The American theoretical physicist Richard Feynman coined the term cargo cult science to refer to practices that have the semblance of being scientific, but do not in fact follow the scientific method.
As Feynman described his analogy, “in the South Seas there is a cult of people. During the war they saw airplanes land with lots of materials, and they want the same thing to happen now. So they’ve arranged to make things like runways, to put fires along the sides of the runways, to make a wooden hut for a man to sit in, with two wooden pieces on his head like headphones and bars of bamboo sticking out like antennas—he’s the controller—and they wait for the airplanes to land. They’re doing everything right. The form is perfect. But it doesn’t work. No airplanes land. So I call these things Cargo Cult Science, because they follow all the apparent precepts and forms of scientific investigation, but they’re missing something essential, because the planes don’t land.”
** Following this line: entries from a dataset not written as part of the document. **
(** Every answer of the executor is turned into a body with a string. *)
Lemma interpret_outputIsString (response : Agent.Result) :
  outputIsString (interpret response).
Proof.
  destruct (completed response) eqn:Hc.
  - unfold interpret. rewrite Hc. unfold completed in Hc.
    destruct (Agent.output response) as [out|]; [| discriminate].
    now exists out.
  - rewrite (interpret_fallback _ Hc).
    destruct (lastObservation response) as [obs|].
    + destruct (truthy (JString obs)); [now exists obs | now eexists].
    + now eexists.
Qed.

(** When [input] is missing, falsy or a string, the handler answers, and
    the body it sends holds a string in [output]. *)
Lemma post_api_chat_outputIsString (v : JsValue) :
  truthy v = false ∨ isString v = true →
  ∃ trace response,
    post_api_chat executor {| input := v |} = (trace, inr response) ∧
    outputIsString response.
Proof.
  intros [H | H].
  - rewrite (post_api_chat_falsy v H). do 2 eexists. split; [reflexivity |].
    now eexists.
  - destruct v as [| | | |s| |]; try discriminate.
    destruct (String.eqb_spec (trim s) "") as [E | E].
    + rewrite (post_api_chat_blank_string s E). do 2 eexists.
      split; [reflexivity | now eexists].
    + rewrite (post_api_chat_invokes s E).
      destruct (executor (JString s)) as [response | err];
        do 2 eexists; (split; [reflexivity |]).
      * apply interpret_outputIsString.
      * now eexists.
Qed.

End HandlerFacts.

Example post_api_chat_gave_up_without_steps :
  snd (post_api_chat
         (answering {| Agent.output := Some "agent stopped due to max iterations.";
                       Agent.intermediateSteps := Some [] |})
         {| input := JString "what's for dinner?" |}) =
  inr couldnt_process_response.
Proof. reflexivity. Qed.

(** C1: a request whose [input] is the number 5 gets no [{output: string}]
    body from the handler: [userInput.trim] is not a function, the error is
    thrown before the [try] block and leaves the handler uncaught, whatever
    the executor would have answered. *)
Theorem post_api_chat_number_uncaught (executor : JsValue → AgentOutcome) :
  post_api_chat executor {| input := JNumber 5 |} =
  ([ConsoleLog "User input:" (LValue (JNumber 5))],
   inl (TypeError "userInput.trim is not a function")).
Proof. reflexivity. Qed.

(** C6: when [input] is missing or blank after trimming, the handler logs
    the input, answers 400 with the "valid input" message and ends; the
    executor is not invoked. *)
Theorem post_api_chat_missing_or_blank
    (executor : JsValue → AgentOutcome) (req : ChatRequest) :
  missingOrBlank (input req) →
  post_api_chat executor req =
  ([ConsoleLog "User input:" (LValue (input req))],
   inr {| status := 400;
          body := {| output := JString "Please provide a valid input." |} |}) ∧
  ∀ userInput, Invoke userInput ∉ fst (post_api_chat executor req).
Proof.
  intros H. destruct req as [v]. cbn [input] in *.
  assert (E : post_api_chat executor {| input := v |} =
    ([ConsoleLog "User input:" (LValue v)],
     inr (res_status_json 400 {| output := JString "Please provide a valid input." |}))).
  { destruct H as [-> | (s & -> & Hs)].
    - now apply post_api_chat_falsy.
    - now apply post_api_chat_blank_string. }
  split; [exact E |].
  intros userInput. rewrite E. cbn [fst].
  intros Hin. inversion Hin as [| ? ? ? Hnil]; subst. inversion Hnil.
Qed.

Lemma post_api_chat_missing_or_blank_witness :
  post_api_chat outage {| input := JString "  " |} =
  ([ConsoleLog "User input:" (LValue (JString "  "))],
   inr {| status := 400;
          body := {| output := JString "Please provide a valid input." |} |}) ∧
  ∀ userInput,
    Invoke userInput ∉ fst (post_api_chat outage {| input := JString "  " |}).
Proof.
  apply (post_api_chat_missing_or_blank outage {| input := JString "  " |}).
  right. exists "  ". split; reflexivity.
Defined.

(** C7: for a non-blank input, when the executor throws, the handler logs
    the error and answers 500 with exactly the generic retry message; the
    body is that constant, the same for every error. *)
Theorem post_api_chat_executor_throws
    (executor : JsValue → AgentOutcome) (s : string) (err : JsError) :
  trim s ≠ "" →
  executor (JString s) = Rejected err →
  post_api_chat executor {| input := JString s |} =
  ([ConsoleLog "User input:" (LValue (JString s));
    Invoke (JString s);
    ConsoleError "Error during agent execution:" (LError err)],
   inr {| status := 500;
          body := {| output := JString "Sorry, something went wrong. Please try again with a specific menu request." |} |}).
Proof.
  intros Hs He. rewrite (post_api_chat_invokes executor s Hs), He. reflexivity.
Qed.

Lemma post_api_chat_executor_throws_witness :
  post_api_chat outage {| input := JString "what's for dinner?" |} =
  ([ConsoleLog "User input:" (LValue (JString "what's for dinner?"));
    Invoke (JString "what's for dinner?");
    ConsoleError "Error during agent execution:"
      (LError (UpstreamError "503 Service Unavailable"))],
   inr {| status := 500;
          body := {| output := JString "Sorry, something went wrong. Please try again with a specific menu request." |} |}).
Proof.
  apply (post_api_chat_executor_throws outage "what's for dinner?").
  - vm_compute. discriminate.
  - reflexivity.
Defined.

(** C8, counterexample: the agent result [{output: ""}] has its output
    present and free of the sentinel, and the handler answers 500. *)
Lemma empty_output_not_primary :
  let response := {| Agent.output := Some ""; Agent.intermediateSteps := None |} in
  includes "" sentinel = false ∧
  snd (post_api_chat (answering response) {| input := JString "menu" |}) =
  inr {| status := 500; body := {| output := JString couldnt_process |} |} ∧
  ¬ primary_path_as_stated.
Proof.
  intros response. split; [reflexivity |]. split; [reflexivity |].
  intros H.
  specialize (H (answering response) "menu" response "").
  assert (E : snd (post_api_chat (answering response) {| input := JString "menu" |}) =
              inr {| status := 200; body := {| output := JString "" |} |}).
  { apply H; [vm_compute; discriminate | reflexivity | reflexivity | reflexivity]. }
  vm_compute in E. discriminate E.
Qed.

(** C8, amended: an [output] that is present, not empty and without the
    sentinel is answered with 200 and that output, whatever
    [intermediateSteps] holds. *)
Theorem post_api_chat_primary
    (executor : JsValue → AgentOutcome) (s out : string)
    (steps : option (list Agent.Step)) :
  let response := {| Agent.output := Some out; Agent.intermediateSteps := steps |} in
  trim s ≠ "" →
  executor (JString s) = Resolved response →
  out ≠ "" →
  includes out sentinel = false →
  post_api_chat executor {| input := JString s |} =
  ([ConsoleLog "User input:" (LValue (JString s));
    Invoke (JString s);
    ConsoleLog "Agent full response:" (LResult response)],
   inr {| status := 200; body := {| output := JString out |} |}).
Proof.
  intros response Hs He Hne Hsent.
  rewrite (post_api_chat_invokes executor s Hs), He.
  now rewrite (interpret_completed response out eq_refl Hne Hsent).
Qed.

Lemma post_api_chat_primary_witness :
  let response :=
    {| Agent.output := Some "Tonight: Biryani, Raita, Papad, Salad";
       Agent.intermediateSteps := Some [eveningStep None] |} in
  post_api_chat (answering response) {| input := JString "what's for dinner?" |} =
  ([ConsoleLog "User input:" (LValue (JString "what's for dinner?"));
    Invoke (JString "what's for dinner?");
    ConsoleLog "Agent full response:" (LResult response)],
   inr {| status := 200;
          body := {| output := JString "Tonight: Biryani, Raita, Papad, Salad" |} |}).
Proof.
  apply (post_api_chat_primary
           (answering {| Agent.output := Some "Tonight: Biryani, Raita, Papad, Salad";
                         Agent.intermediateSteps := Some [eveningStep None] |})
           "what's for dinner?" "Tonight: Biryani, Raita, Papad, Salad"
           (Some [eveningStep None])).
  - vm_compute. discriminate.
  - reflexivity.
  - discriminate.
  - vm_compute. reflexivity.
Defined.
With all the hype and hullabaloo about big data and data science, your organization has probably read a lot of blog posts, and maybe even a few books. But that doesn’t mean that you can stir up a bunch of data, throw some statistics at it, add some data analysis, sprinkle in some data visualizations, then just call it data science, and expect the planes to land carrying a cargo of business insights.
“We’ve learned from experience that the truth will come out,” Feynman cautioned. “Other experimenters will repeat your experiment and find out whether you were wrong or right. Nature’s phenomena will agree or they’ll disagree with your theory. And, although you may gain some temporary fame and excitement, you will not gain a good reputation as a scientist if you haven’t tried to be very careful in this kind of work. And it’s this type of integrity, this kind of care not to fool yourself, that is missing to a large extent in much of the research in Cargo Cult Science.”
Just as Simon cautioned against hiring fake data scientists, I want to caution against performing fake data science, which, with a nod to Feynman, should be called Cargo Cult Data Science.